A common element in most of the reported cases is a failure to act by an organization’s HR department. Every experienced compliance officer knows that one of the key determinants of whether you have a successful compliance and ethics program is whether you have a good working relationship with the company’s HR department. Your HR colleagues can support a number of the processes, such as hiring employees who have no propensity to violate the law, communicating the importance of compliance and ethics as a key company value at new employee orientation, making certain that compliance training is delivered to the appropriate employees based on their roles, enforcing a system of incentives and punishments for compliance violations, and making certain that allegations of wrongdoing are fairly investigated without fear of (or actual) retaliation. The growing number of women coming forward with reports of sexual abuse in the workplace made it fairly obvious that in the companies where this conduct was allowed to persist, the HR department was not at the forefront of trying to protect employees from abuse.
Why have the HR department?
Traditionally, once a company reached a certain number of employees, it made sense to create an HR department to manage some of the personnel functions, such as job interviews, coordination of employee benefits, training, and compensation. If a company became large enough, responsibilities might be transferred to another department, such as payroll.

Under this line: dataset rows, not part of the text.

(** What a frame read holds: its stream 31 bits, its payload no more than
    was allowed. *)
Lemma read_frame_wf max_size w f w' :
  wire_octets w -> read max_size w = (Ok (Some f), w') ->
  0 <= stream f <= MAX_STREAM_ID /\ octets (payload f) /\ len (payload f) <= max_size /\ is_octet (flags f)
  /\ wire_octets w' /\ (pending w' < pending w)%nat.
Proof.
  intros Hw H. unfold read in H. destruct (fill HEADER_LEN w) as [[h|[|? ?]|e] w1] eqn:Hf; try discriminate.
  unfold fill in Hf. destruct (fill_from HEADER_LEN [] (incoming w)) as [r rs] eqn:Hff. injection Hf as -> <-.
  pose proof (fill_from_octets _ _ _ _ _ Hw octets_nil Hff) as [Hrs Hh].
  assert (0 < HEADER_LEN)%nat as H9 by (unfold HEADER_LEN; lia).
  pose proof (fill_from_whole _ _ _ _ _ H9 Hff) as Hpend.
  pose proof (fill_from_len _ _ _ _ _ Hff) as Hhl. unfold HEADER_LEN in Hhl. cbn in Hhl.
  destruct (Z.ltb_spec max_size (of_be (0 :: take 3 h))); [discriminate|].
  unfold mmap_err, read_exact, fill in H. cbn [incoming outgoing refusals] in H.
  set (n := Z.to_nat _) in *. destruct (fill_from n [] rs) as [r2 rs2] eqn:Hff2.
  destruct r2 as [p|p|e]; cbn in H; try discriminate. injection H as <- <-.
  cbn [stream flags payload]. pose proof (fill_from_octets _ _ _ _ _ Hrs octets_nil Hff2) as [Hrs2 Hp].
  pose proof (fill_from_pending _ _ _ _ _ Hff2). apply fill_from_len in Hff2. cbn in Hff2.
  change MAX_STREAM_ID with (2 ^ 31 - 1). rewrite land_low by lia.
  pose proof (Z.mod_pos_bound (of_be (take 4 (drop 5 h))) (2 ^ 31) ltac:(lia)).
  do 9 (destruct h as [|? h]; [simpl in Hhl; lia|]).
  unfold octets in Hh. rewrite !Forall_cons in Hh. destruct_and!. unfold is_octet in *.
  cbn [nth]. repeat split; try done; try lia.
  - assert (0 <= of_be (0 :: take 3 (z :: z0 :: z1 :: z2 :: z3 :: z4 :: z5 :: z6 :: z7 :: h))) as Hb
      by (cbn; lia). unfold len; lia.
  - unfold pending. cbn [incoming]. lia.
Qed.

End H2.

Additional responsibilities might be added, such as records management, which many HR departments undertook as an outgrowth of HIPAA and other privacy responsibilities.
But HR had a unique role in the relationship with employees, because it was often the first interface that a new employee would have with the company. It would also be the last place they might interact, because the HR department usually handled terminations and exit interviews. Along the way, the HR department would also get involved in managing relationships between employees and the management staff. It would work with managers to administer disciplinary actions based on reports of misconduct. This would often require investigations of claims, and well-run departments would make certain that they had the expertise to investigate allegations and determine the proper way a company should respond to an allegation.
Unfortunately, in many companies, the resources devoted to HR were also frequently cut as managers sought ways to save money. Training courses, or the entire training function, disappeared. Specialists in various HR functions were replaced by generalists, and the process of manually reviewing the qualifications of applicants and personal interviews were replaced by online résumé submission and the online interview. Generalists were often assigned responsibility for multiple locations, and combined with doing more functions via computer— algorithms replaced people wherever possible in many companies—building personal relationships with employees became a thing of the past. In some cases, HR departments were eliminated altogether.
And what about support for the compliance and ethics program? An effective compliance and ethics program really depends on a good relationship and shared responsibilities with HR. Unfortunately, as HR resources are reduced, the ability to support compliance and ethics might well be sacrificed so that other, closer-in traditional HR functions could be supported.
So, what happens when an employee has a problem? Many departments seem to have tried to avoid getting involved if it would reflect badly on the company or on certain officers. The net result was a continuation of bad behavior of varying degrees, with the victimized employee (usually, but not always, female) paying the price.